確かに、セラミックは欠ける可能性があるのですが、一昔前に比べると素材の性能はどんどん良くなって来ています。なので、補綴の設計や噛み合わせの調整さえしっかりとされていれば、そうそう壊れる事はありません。
もしも、つけたばかりの詰め物が食事の時に真っ二つに割れたりするような事があれば、それは設計が薄かったり噛み合わせの調整が良くない事が多いです。
人工ダイヤであるジルコニアは、昔、試してみましたが踏んでも割れません。
(しかもキレイなんです。ジルコニア。)
調べてみましたが。モース硬度と言う硬さの単位で言うと8から8.5だそうです。鋼鉄やガラスに傷をつけられる石英が7なので、それよりも硬い事になります。地球上で一番硬いと言われているダイアモンドが10です。
岩塩は2~2.5だそうです。
ただし、夜寝ている間に歯ぎしりをする人や、強く食いしばってしまう癖がある人などは、正しい調整をしていても割れてしまう事があります。
そのため、そういった癖(悪習癖と言います)がある方には、歯や顎を守るために夜間のマウスピース着用をお願いするケースもあります。

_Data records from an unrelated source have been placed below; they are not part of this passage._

(** C6.  For a key without an entry, with [maxRequests = 3] and
    [windowMs = 1000]: three calls at readings [t1 <= t2 <= t3] and a
    fourth at [t4], all less than 1000 ms apart, answer true, true, true,
    false; the fourth call records nothing (the entry still holds
    [t1; t2; t3]); a fifth call at [t5], at least 1000 ms after the
    earlier allowed calls, answers true again.  In general a call is allowed
    exactly when fewer than [maxRequests] of the key's timestamps are
    younger than [now - windowMs]; the entry is left holding those
    timestamps, followed by [now] only when the call was allowed. *)
Theorem rateLimit_sliding_window (key : string) (store : gmap string (list Z))
    (t1 t2 t3 t4 t5 : Z) :
  store !! key = None ->
  t1 <= t2 -> t2 <= t3 -> t3 <= t4 -> t4 - t1 < 1000 -> 1000 <= t5 - t3 ->
  let call := EvCall key 3 1000 in
  limiterRun [call t1; call t2; call t3] store =
    ([true; true; true], <[key := [t1; t2; t3]]> store)
  /\ limiterRun [call t1; call t2; call t3; call t4] store =
    ([true; true; true; false], <[key := [t1; t2; t3]]> store)
  /\ limiterRun [call t1; call t2; call t3; call t4; call t5] store =
    ([true; true; true; false; true], <[key := [t5]]> store)
  /\ (forall key' maxRequests windowMs now (st : gmap string (list Z)),
        let kept := List.filter (fun t => now - windowMs <? t)
                                (default [] (st !! key')) in
        let r := rateLimit key' maxRequests windowMs now st in
        (fst r = true <-> Z.of_nat (length kept) < maxRequests)
        /\ snd r = <[key' := if fst r then kept ++ [now] else kept]> st).
Proof.
  intros Hfresh H12 H23 H34 Hspan Hlater call.
  assert (limiterRun [call t1; call t2; call t3] store =
          ([true; true; true], <[key := [t1; t2; t3]]> store)) as Hthree.
  { unfold limiterRun, call. simpl.
    rewrite (rateLimit_allow _ _ _ _ _ []); [|by rewrite Hfresh|done|done].
    simpl. rewrite (rateLimit_allow _ _ _ _ _ [t1]);
      [|by rewrite lookup_insert_eq| |done].
    2:{ repeat constructor. lia. }
    simpl. rewrite (rateLimit_allow _ _ _ _ _ [t1; t2]);
      [|by rewrite lookup_insert_eq| |done].
    2:{ repeat constructor; lia. }
    simpl. by rewrite !insert_insert_eq. }
  assert (limiterRun [call t1; call t2; call t3; call t4] store =
          ([true; true; true; false], <[key := [t1; t2; t3]]> store)) as Hfour.
  { change [call t1; call t2; call t3; call t4]
      with ([call t1; call t2; call t3] ++ [call t4]).
    unfold limiterRun in *. rewrite fold_left_app, Hthree. unfold call. simpl.
    rewrite (rateLimit_deny _ _ _ _ _ [t1; t2; t3]);
      [|by rewrite lookup_insert_eq| |done].
    2:{ repeat constructor; lia. }
    simpl. by rewrite insert_insert_eq. }
  split; [done|]. split; [done|]. split.
  - change [call t1; call t2; call t3; call t4; call t5]
      with ([call t1; call t2; call t3; call t4] ++ [call t5]).
    unfold limiterRun in *. rewrite fold_left_app, Hfour. unfold call. simpl.
    rewrite (rateLimit_after_window _ _ _ _ _ [t1; t2; t3]);
      [|by rewrite lookup_insert_eq| |done].
    2:{ repeat constructor; lia. }
    simpl. by rewrite insert_insert_eq.
  - intros. apply rateLimit_spec.
Qed.

Lemma rateLimit_sliding_window_witness :
  let call := EvCall "k" 3 1000 in
  limiterRun [call 0; call 100; call 200] ∅ =
    ([true; true; true], <["k" := [0; 100; 200]]> ∅)
  /\ limiterRun [call 0; call 100; call 200; call 300] ∅ =
    ([true; true; true; false], <["k" := [0; 100; 200]]> ∅)
  /\ limiterRun [call 0; call 100; call 200; call 300; call 1200] ∅ =
    ([true; true; true; false; true], <["k" := [1200]]> ∅)
  /\ (forall key' maxRequests windowMs now (st : gmap string (list Z)),
        let kept := List.filter (fun t => now - windowMs <? t)
                                (default [] (st !! key')) in
        let r := rateLimit key' maxRequests windowMs now st in
        (fst r = true <-> Z.of_nat (length kept) < maxRequests)
        /\ snd r = <[key' := if fst r then kept ++ [now] else kept]> st).
Proof.
  apply (rateLimit_sliding_window "k" ∅ 0 100 200 300 1200);
    [apply lookup_empty | lia | lia | lia | lia | lia].
Defined.

(** ** The cleanup timer of the rate limiter *)

Section CleanupFacts.
Implicit Types (store : gmap string (list Z)) (key : string).

Lemma cleanup_lookup now store key :
  cleanup now store !! key = store !! key ≫= cleanupEntry now.
Proof. unfold cleanup. apply lookup_omap. Qed.

Lemma cleanupEntry_all_old now ts :
  Forall (fun t => CLEANUP_CUTOFF_MS <= now - t) ts ->
  cleanupEntry now ts = None.
Proof.
  intros Hold. unfold cleanupEntry. rewrite filter_drops_all; [done|].
  eapply Forall_impl; [done|]. intros t Ht. simpl in *. by apply Z.ltb_ge.
Qed.

Lemma replicate_snoc {A} (n : nat) (x : A) :
  replicate n x ++ [x] = replicate (S n) x.
Proof. induction n as [|n IH]; simpl; [done|]. by rewrite IH. Qed.

(** [j] calls at reading [t0] on top of [i] earlier ones are all
    allowed while [i + j] stays within [maxRequests]. *)
Lemma burst_allowed key maxRequests windowMs t0 (j : nat) :
  forall (acc : list bool) store (i : nat),
    default [] (store !! key) = replicate i t0 ->
    Z.of_nat (i + j) <= maxRequests -> 0 < windowMs ->
    let r := fold_left limiterStep
               (replicate j (EvCall key maxRequests windowMs t0))
               (acc, store) in
    fst r = acc ++ replicate j true
    /\ default [] (snd r !! key) = replicate (i + j) t0.
Proof.
  induction j as [|j IH]; intros acc store i Hts Hle Hwin; simpl.
  - rewrite app_nil_r, Nat.add_0_r. done.
  - rewrite (rateLimit_allow _ _ _ _ _ (replicate i t0)); [|done| |].
    + simpl.
      destruct (IH (acc ++ [true])
                   (<[key := replicate i t0 ++ [t0]]> store) (S i))
        as [Hfst Hsnd]; [|lia|done|].
      * by rewrite lookup_insert_eq, replicate_snoc.
      * rewrite Hfst, Hsnd, <- app_assoc. split; [done|].
        f_equal. lia.
    + apply Forall_replicate. lia.
    + rewrite length_replicate. lia.
Qed.
End CleanupFacts.

(** C10.  One firing of the cleanup timer at reading [now] leaves, for
    every key, the timestamps with [now - t < 120000] and removes the key
    when none is left; the window of the key plays no part in it.  For
    every key used with a window above 120000 ms this lets more than
    [maxRequests] calls through in one window: after [maxRequests] calls
    at reading [t0], a call at a reading [tLate] inside the window of
    those calls is refused when no timer fired in between, and allowed
    when the timer fired at a reading [tSweep] at least 120000 ms after
    [t0]. *)
Theorem cleanup_cutoff_ignores_window (key : string)
    (maxRequests windowMs t0 tSweep tLate : Z) :
  CLEANUP_CUTOFF_MS < windowMs -> 1 <= maxRequests ->
  CLEANUP_CUTOFF_MS <= tSweep - t0 -> tLate - t0 < windowMs ->
  let n := Z.to_nat maxRequests in
  let burst := replicate n (EvCall key maxRequests windowMs t0) in
  let late := EvCall key maxRequests windowMs tLate in
  (forall now (store : gmap string (list Z)) key',
      cleanup now store !! key' =
      match store !! key' with
      | Some ts =>
          match List.filter (fun t => now - t <? 120000) ts with
          | [] => None
          | kept => Some kept
          end
      | None => None
      end)
  /\ fst (limiterRun (burst ++ [late]) ∅) = replicate n true ++ [false]
  /\ fst (limiterRun (burst ++ [EvSweep tSweep; late]) ∅) =
     replicate n true ++ [true].
Proof.
  intros Hwin Hmax Hsweep Hlate n burst late.
  assert (0 < windowMs) as Hpos by (unfold CLEANUP_CUTOFF_MS in Hwin; lia).
  destruct (burst_allowed key maxRequests windowMs t0 n [] ∅ 0)
    as [Hfst Hsnd]; [by rewrite lookup_empty | lia | done |].
  fold burst in Hfst, Hsnd. simpl in Hfst, Hsnd.
  split; [|split].
  - intros now store key'. rewrite cleanup_lookup.
    by destruct (store !! key').
  - unfold limiterRun. rewrite fold_left_app.
    destruct (fold_left limiterStep burst ([], ∅)) as [acc st].
    simpl in *. subst acc.
    rewrite (rateLimit_deny _ _ _ _ _ (replicate n t0)); [done|done| |].
    + apply Forall_replicate. lia.
    + rewrite length_replicate. lia.
  - unfold limiterRun. rewrite fold_left_app.
    destruct (fold_left limiterStep burst ([], ∅)) as [acc st].
    simpl in *. subst acc.
    rewrite (rateLimit_allow _ _ _ _ _ []); [done| |done|simpl; lia].
    rewrite cleanup_lookup. destruct (st !! key) as [ts|]; [|done].
    simpl in *. subst ts. rewrite cleanupEntry_all_old; [done|].
    apply Forall_replicate. lia.
Qed.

そう考えると、金属は多少無理な力がかかっても変形したり歪んだりするだけで、簡単に取れたり割れたりする事はありません。「壊れない」「取れない」と言うのは補綴物として大事な要素だと思いますが、これが逆に問題の原因になる事があるんです。
これは、④の「二次カリエス」で詳しくお話ししますね。
セラミックやジルコニアといった治療のデメリットを挙げるとしたら唯一これでしょうか。
これらは保険適用外の素材なので、保険の銀歯と比べると費用は10倍近く変わって来ます。病院によっても値段の差はありますが、インレーなら3〜6万程度。クラウンだと7万から十数万になる事もあります。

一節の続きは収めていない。